POWERFUL INFORMATION — An upcoming safety day at Doyle Hose Company No. 1 will address many aspects of personal safety and how first responders do their jobs.

Additionally, professionals will address attendees on current trends, signs and symptoms of adolescent substance abuse.

Many parents don’t believe that this is information that they will ever need, and hopefully, they will not.

The unfortunate reality is that any kid can fall into a situation where the end result is drug use — yes, even yours.

Among the variety of ways that this painful reality can come to pass is young people being prescribed strong medications, which can easily become addictive.

A young person, or really any person for that matter, need not be a bad or misguided individual to fall victim to addiction. In large part, it’s simple chemistry far more so than a gauge of character.

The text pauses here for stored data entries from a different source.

(* ===== verification/AutomationApiProps.v ===== *)
(** * Properties of the automation routes

    Who a handler lets act on a job, and what an accepted command has been
    checked for before it reaches the ledger. *)

From S2P Require Import Prelude Json PyValue Clock Sha256 Uuid Commands Ledger LedgerFacts.
From S2P Require Import Principal Inbox AutomationPolicy Security Automation AutomationFacts.
From S2P Require Import AutomationApi.
Local Open Scope Z_scope.
#[local] Opaque sha256_hex uuid5.

(** the steps of a handler that answered, one by one *)
Ltac answered H :=
  repeat match type of H with
  | bind _ _ _ = (Ret _, _) => apply bind_Ret_inv in H as (? & ? & ? & H); cbn beta in *
  end.

Lemma lift_ret {S A} (o : outcome A) (s : S) a s' : lift_outcome o s = (Ret a, s') -> o = Ret a /\ s' = s.
Proof. unfold lift_outcome. intros [= -> ->]. done. Qed.

Lemma denied_ret {A} (o : outcome A) a : denied_as o = Ret a -> o = Ret a.
Proof. unfold denied_as. by destruct o as [|e]; [|destruct (isinstance e _)]. Qed.

Lemma in_automation_ret {A} (m : AM A) w a w' :
  in_automation m w = (Ret a, w') ->
  m (w_automation w) = (Ret a, w_automation w') /\ w_commands w' = w_commands w /\ w_inbox w' = w_inbox w /\ w_held w' = w_held w.
Proof. unfold in_automation, zoom. destruct (m (w_automation w)) as [r s]. by intros [= -> <-]. Qed.

Lemma in_commands_ret {A} (m : MemM A) w a w' :
  in_commands m w = (Ret a, w') ->
  m (w_commands w) = (Ret a, w_commands w') /\ w_automation w' = w_automation w /\ w_inbox w' = w_inbox w /\ w_held w' = w_held w.
Proof. unfold in_commands, zoom. destruct (m (w_commands w)) as [r s]. by intros [= -> <-]. Qed.

Section Api.
Context `{Externals}.
Context (segment_json : string -> option json).
Context (tokens_verify : string -> string -> string -> outcome jdict).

So whether or not you think your child is at risk for abusing substances, understanding what to look for is information that is not just important, but downright critical for any parent to have.

This event, which you can learn more about on page two, is also offering other information on home safety and activities that are appropriate for the whole family.

So be sure to make some time in your schedule on Saturday, Sept. 15, to go check out this valuable event in the community.

THE TOUGH LESSONS — It’s difficult to fathom that it has been 17 years since 9/11.

I was 12 years old and sitting in social studies class at Amherst Middle School when our teacher turned on the television.

To be honest, I was still too young to understand the impact of what that day would ultimately mean for our country. I had no real way of processing the immensity of the tragedy that was unfolding before my eyes. What I did know was that what I was seeing was scary.

I didn’t know anybody personally affected on that day, but this anniversary always strikes a particular chord with me in that so many people went to sleep the night before not knowing that they would never rest their heads at home again.

They perhaps didn’t tell someone important that they loved them or rushed out the door that morning without saying goodbye.

I find that this day always causes me to reflect on what is truly important. If it was my last day and I never saw it coming, what would I wish that I had said or done?

Mostly, my answer to that question is pretty consistently that I’d wish I had slowed down, stressed about the small things a little less and appreciated some little things a bit more.

So when you go home tonight, and ideally in the days, weeks and months to come, remember to tell the people around you that you love them. Remember that even when life gets overwhelming, as it tends to do so often, that there is always a moment to slow down and appreciate what we have, even on the days that life seems a little out of control.

And remember to thank those who protect our communities for laying down their heads each night, not knowing what tomorrow might bring, but dedicating themselves to our service nevertheless.